The differential diagnosis of cyanosis, especially in the context on a patient who has recently been administered a topical anesthetic preparation must include methemoglobinemia. The diagnosis of methemoglobinemia is readily made by arterial blood gas analysis. Methemoglobin (631 nm) can be detected by absorption spectrometry.
A serum level of 1.5g/dl (or approximately 10% of total serum hemoglobin) of methemoglobin is adequate to produce the clinical feature of cyanosis. As levels of serum methemoglobin increase, patients may complain of nonspecific symptoms such as fatigue, headache, dyspnea (which may be acute onset and confused with pulmonary embolism), and tachycardia. With increasing levels, consciousness can be impaired and death may result. Patients with anemia are more susceptible to the effects of increased concentrations of methemoglobin.
Several clinical clues can point towards a diagnosis of methemoglobinemia and are listed in Table 1.
It is important to note that the levels of methemoglobin increase with time; therefore arterial blood gas samples should be tested immediately after drawn to avoid falsely increased readings.
In the majority of cases, supportive care is all that is required for the successful treatment of methemoglobinemia. This includes withdrawal of the suspected responsible agent. When levels of methemoglobin approach thirty percent of total serum hemoglobin, systemic effects are noted (central nervous system instability, signs of ischemia, cardiovascular effects, etc.), and/or the patient may not be able to tolerate the ischemia due to comorbid medical conditions (such as severe cardiovascular disease), treatment should include additional therapy. Conservatively, this may include 100% oxygen, topical decontamination, and activated charcoal (in cases of ingestion).
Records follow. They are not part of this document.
Lemma fetch_ok_begin s ts i plan s' :
  fetch_ok s ts → ts !! i = Some Entering → fetch_begin s = (plan, s') → fetch_ok s' (<[i := enter plan]> ts).
Proof.
  intros Hok Hi. unfold fetch_begin. destruct (s_teeEnclaveKeySet s) as [set|] eqn:Hset.
  { intros [= <- <-]. by eapply fetch_ok_move. }
  destruct (s_teeKeysFetch s) as [c|] eqn:Hc.
  { intros [= <- <-]. eapply fetch_ok_move; [done|done|done|done|]. intros ? [= <-].
    destruct (ok_fetch _ _ Hok c Hc) as (j & st & Hj & k & Hk & _). eauto 6. }
  intros [= <- <-]. pose proof Hok as [H1 H2 H3 H4 H5 H6 H7]. cbn [enter]. set (n := s_nextCall s).
  assert (∀ c k, s_calls s !! c = Some k → c ≠ n) as Hn by (intros c k Hk; pose proof (H2 c k Hk); unfold n; lia).
  assert (∀ j st, ts !! j ≠ Some (Probing n st)) as Hnp by (intros j st Hj; destruct (H4 j n st Hj) as (k & Hk & _); by destruct (Hn n k)).
  split; cbn [s_teeKeysEpoch s_calls s_nextCall s_teeKeysFetch s_teeEnclaveKeySet over_field].
  - done.
  - intros c k [[<- <-]|[Hne Hk]]%lookup_insert_Some; cbn; [split; lia|]. pose proof (H2 c k Hk). lia.
  - intros c [= <-]. exists i, Asking. split; [apply (moved_Some _ _ _ _ _ _ Hi); by left|].
    eexists. split; [apply lookup_insert_eq|done].
  - intros j c st. rewrite (moved_Some _ _ _ _ _ _ Hi). intros [[-> [= <- ->]]|[_ Hj]].
    + eexists. split; [apply lookup_insert_eq|done].
    + destruct (H4 j c st Hj) as (k & Hk & Hd & He). exists k. rewrite lookup_insert_ne by (symmetry; eauto).
      split; [done|]. split; [done|]. intros Hep. specialize (He Hep). congruence.
  - intros j j' c st st'. rewrite !(moved_Some _ _ _ _ _ _ Hi).
    intros [[-> Hx]|[_ Hj]] [[-> Hx']|[_ Hj']]; [done| | |eauto]; simplify_eq; by edestruct Hnp.
  - intros j c. rewrite (moved_Some _ _ _ _ _ _ Hi). intros [[-> Hx]|[_ Hj]]; [done|].
    destruct (H6 _ _ Hj) as (k & Hk & Hd). exists k. rewrite lookup_insert_ne by (symmetry; eauto).
    split; [done|]. destruct Hd as [|Hp]; [by left|right; by eapply moved_Probing].
  - intros set Hs. congruence.
Qed.
(** The signer of a file the enclave made: a key the account's record accepts,
    or, before one is pinned, the attested one. *)
Definition enclave_ok a (edB64 mlB64 : string) t : Prop :=
  ∃ rec, teeSigningRecord (t_pins t) = Ok rec ∧
    if pinned rec then accepts rec edB64 mlB64 = true
    else ∃ att, (attestedTeeSigningPk (an_now a) (an_attestation a) (t_attested t)).1 = Some att ∧
           ts_Ed att = edB64 ∧ ts_Ml att = mlB64.

Lemma checkTeeSigningPks_spec a ed ml t commit m :
  checkTeeSigningPks (an_now a) (an_attestation a) ed ml (t_pins t) (t_attested t) = (Ok commit, m) →
  enclave_ok a ed ml t.
Proof.
  unfold checkTeeSigningPks, enclave_ok. destruct (teeSigningRecord (t_pins t)) as [rec|]; [|done].
  intros H. exists rec. split; [done|]. destruct (pinned rec).
  - by destruct (accepts rec ed ml).
  - destruct (attestedTeeSigningPk _ _ _) as [[att|] m']; [|done]. case_decide; [done|]. exists att.
    split; [done|]. split; apply dec_stable; naive_solver.
Qed.

Lemma checkTeeSigningPks_spares now answer ed ml p m commit m' :
  checkTeeSigningPks now answer ed ml p m = (Ok commit, m') → spares_own commit.
Proof.
  unfold checkTeeSigningPks. destruct (teeSigningRecord p) as [rec|]; [|done]. destruct (pinned rec).
  - destruct (accepts rec ed ml); [|done]. intros [= <- _]. apply spares_id.
  - destruct (attestedTeeSigningPk _ _ _) as [[att|] m2]; [|done]. case_decide; [done|]. intros [= <- _]. apply spares_tee.
Qed.

(** C5: A download verifies only if both post-quantum and classical signatures
    of its bytes hold under the served keys.  When the session has own signing
    keys those keys are moreover allowed: the own key, one trusted already or
    listed in a history signed by the own keys, the pinned key of the named peer,
    or a friend's on first contact; without own signing keys any owner key is
    accepted.  A file without an owner signature needs the accepted or attested
    enclave's key.  Whatever the outcome, the own keys trusted afterwards are the
    session's own key, those trusted before and those of a history it signed, and
    a download that does not verify changes no pin of a peer, of a contact's
    sealing key or of the enclave. *)
Theorem verifyDownloadIntegrity_signer a r dl own ownMl t res t' :
  verifyDownloadIntegrity a r (Some dl) own ownMl t = (res, t') →
  (∀ x, signingEdPubTrusted x (t_pins t') = true → trusted_since a own ownMl x (t_pins t)) ∧
  match res with
  | Err _ => p_peer (t_pins t') = p_peer (t_pins t) ∧ p_tee (t_pins t') = p_tee (t_pins t) ∧
             p_seal (t_pins t') = p_seal (t_pins t)
  | Ok _ => ∃ data s, r = Ok data ∧
      ((d_SignatureEd25519 dl ≠ "" ∨ d_SignatureMldsa dl ≠ "") ∧ signatures_verify SignatureDomain data s ∧
         base64_decode (d_SigningPkEd25519 dl) = Some (ds_pkEd s) ∧
         signer_ok a (d_SignedBy dl) own ownMl (ds_pkEd s) t ∨
       (d_SignatureEd25519 dl = "" ∧ d_SignatureMldsa dl = "") ∧ signatures_verify TEESignatureDomain data s ∧
         enclave_ok a (d_TEESigningPkEd25519 dl) (d_TEESigningPkMldsa dl) t)
  end.
Proof.
  unfold verifyDownloadIntegrity. case_decide as Hown.
  - unfold verifyOwnerSigsReader. destruct (decode_sigs _ _ _ _ _ _) as [s|e] eqn:Hs; [|intros [= <- <-]; unfold trusted_since; auto].
    destruct (check_signer _ _ _ _ _ _) as [c t1] eqn:Hc. pose proof (check_signer_trusts _ _ _ _ _ _ _ _ Hc) as [Htr Hco].
    apply check_signer_spec in Hc as [Hp Hok].
    assert (p_peer (t_pins t1) = p_peer (t_pins t) ∧ p_tee (t_pins t1) = p_tee (t_pins t) ∧
            p_seal (t_pins t1) = p_seal (t_pins t)) as Hfiles by (by destruct Hp as (o & io & ->)).
    destruct c as [commit|e]; [|intros [= <- <-]; by split].
    pose proof (decode_sigs_sizes _ _ _ _ _ _ _ Hs) as [H1 H2].
    destruct (VerifyFileSignatures _ _ _ _) as [u|e] eqn:Hv; [|intros [= <- <-]; by split].
    intros [= <- <-]. destruct (verify_pair _ _ _ _ _ H1 H2 Hv) as (data & -> & Hd).
    split; [intros x; cbn [t_pins over_field]; rewrite (spares_trusted _ _ _ (Hco _ eq_refl)); apply Htr|].
    exists data, s. split; [done|]. left. split; [done|]. split; [done|]. split; [by eapply decode_sigs_pk|auto].
  - case_decide; [|intros [= <- <-]; unfold trusted_since; auto]. unfold verifyTEESigsReader.
    destruct (decode_sigs _ _ _ _ _ _) as [s|e] eqn:Hs; [|intros [= <- <-]; unfold trusted_since; auto].
    destruct (checkTeeSigningPks _ _ _ _ _ _) as [c m] eqn:Hc.
    destruct c as [commit|e]; [|intros [= <- <-]; unfold trusted_since; cbn; auto].
    pose proof (decode_sigs_sizes _ _ _ _ _ _ _ Hs) as [H1 H2].
    destruct (VerifyTEEFileSignatures _ _ _ _) as [u|e] eqn:Hv; [|intros [= <- <-]; unfold trusted_since; cbn; auto].
    intros [= <- <-]. destruct (verify_pair _ _ _ _ _ H1 H2 Hv) as (data & -> & Hd).
    split; [intros x; cbn [t_pins over_field]; rewrite (spares_trusted _ _ _ (checkTeeSigningPks_spares _ _ _ _ _ _ _ _ Hc)); unfold trusted_since; auto|].
    exists data, s. split; [done|]. right. split; [split; apply dec_stable; naive_solver|].
    split; [done|]. by eapply checkTeeSigningPks_spec.
Qed.
End spec.

(** ** An example: a file signed with the own keys *)

Definition ex_signer : SigningPublicKeySet * SigningPrivateKeySet :=
  GenerateSigningKeyPair (replicate 32 x02) (replicate 40 x03).
Definition ex_body : bytes := [x01; x02; x03].
Definition ex_download : DownloadResult :=
  match SignFileBytes (Ok ex_body) (Some ex_signer.2) with
  | Ok (e, m) => mkDownloadResult true "" "" (base64_encode e) (base64_encode m) (base64_encode (spk_Ed25519 ex_signer.1))
                   (base64_encode (spk_Mldsa ex_signer.1)) "" "" "" "" ""
  | Err _ => mkDownloadResult false "" "" "" "" "" "" "" "" "" "" ""
  end.
Definition ex_trust : Trust :=
  mkTrust (mkPins "/home/u/.config/pigcloud" (base64_encode (replicate 32 x01)) FileAbsent FileAbsent FileAbsent FileAbsent [])
    (mkHistoryMemo false 0) (mkFriendMemo None 0 0) (mkAttestedMemo None 0).
Definition ex_answers : Answers := mkAnswers hour None None (Err (ErrText "offline")).

Lemma verifyDownloadIntegrity_signer_witness :
  is_ok (verifyDownloadIntegrity ex_answers (Ok ex_body) (Some ex_download) (replicate 32 x02) [] ex_trust).1 = true ∧
  ∃ s, signatures_verify SignatureDomain ex_body s ∨ signatures_verify TEESignatureDomain ex_body s.
Proof.
  assert (is_ok (verifyDownloadIntegrity ex_answers (Ok ex_body) (Some ex_download) (replicate 32 x02) [] ex_trust).1
    = true) as Hok by (vm_compute; reflexivity).
  pose proof (verifyDownloadIntegrity_signer ex_answers (Ok ex_body) ex_download (replicate 32 x02) [] ex_trust _ _
    (surjective_pairing _)) as Hthm.
  destruct (verifyDownloadIntegrity ex_answers (Ok ex_body) (Some ex_download) (replicate 32 x02) [] ex_trust).1 as [u|];
    [|discriminate Hok].
  split; [reflexivity|]. destruct Hthm as (_ & data & s & Hd & Hs). injection Hd as <-. exists s.
  destruct Hs as [(_ & Hs & _)|(_ & Hs & _)]; [left; exact Hs|right; exact Hs].
Defined.

(** ** What a signature is over

    The client signs four kinds of messages with the same keys: a file, a file
    of the enclave, a key bundle and a history of keys. *)

Inductive signed_message : Type :=
| SignedFile (digest : bytes)
| SignedTEEFile (digest : bytes)
| SignedBundle (b : KeyBundle)
| SignedHistory (eds : list string).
In patients who do not have a known history of G6PD deficiency, methylene blue is the pharmacological agent of choice. A functioning G6PD enzyme system, responsible for the formation of NADPH, is necessary for the reduction of methylene blue into the active leukomethylene blue. Leukomethylene blue is responsible for activation of the methemoglobin reducing systems, and hence the reduction in the level of serum methemoglobin.
A dose of 1-2 mg/kg of a 1% methylene blue solution in saline can be given over 3-5 minutes, with responses usually being seen within 1 hour. Repeat doses can be given for incomplete responses, but it is suggested that a total dose of 7 mg/kg should not be exceeded to avoid side effects. As methylene blue may cause inaccurate pulse oximetry readings, response to therapy should be evaluated by repeat measurements of the amount of methemoglobin in the serum.
Side effects of methylene blue may include non-specific symptoms such as hypertension, tachycardia, and chest pain. It is not uncommon to observe a blue-green color to the urine after administration of methylene blue. It is excreted through the urinary system.
In patients with G6PD deficiency, a variety of therapeutic approaches have been suggested, none of which are as effective. Therapies to consider may include hyperbaric oxygen therapy and exchange transfusion. Other therapies include ascorbic acid and alpha-tocepherol; however, the onset of action of ascorbic acid is too slow for utility in emergency situations.
Quick recognition and administration of appropriate treatment can lead to successful outcomes for patients affected by acquired methemoglobinemia in the setting of topical anesthetic use.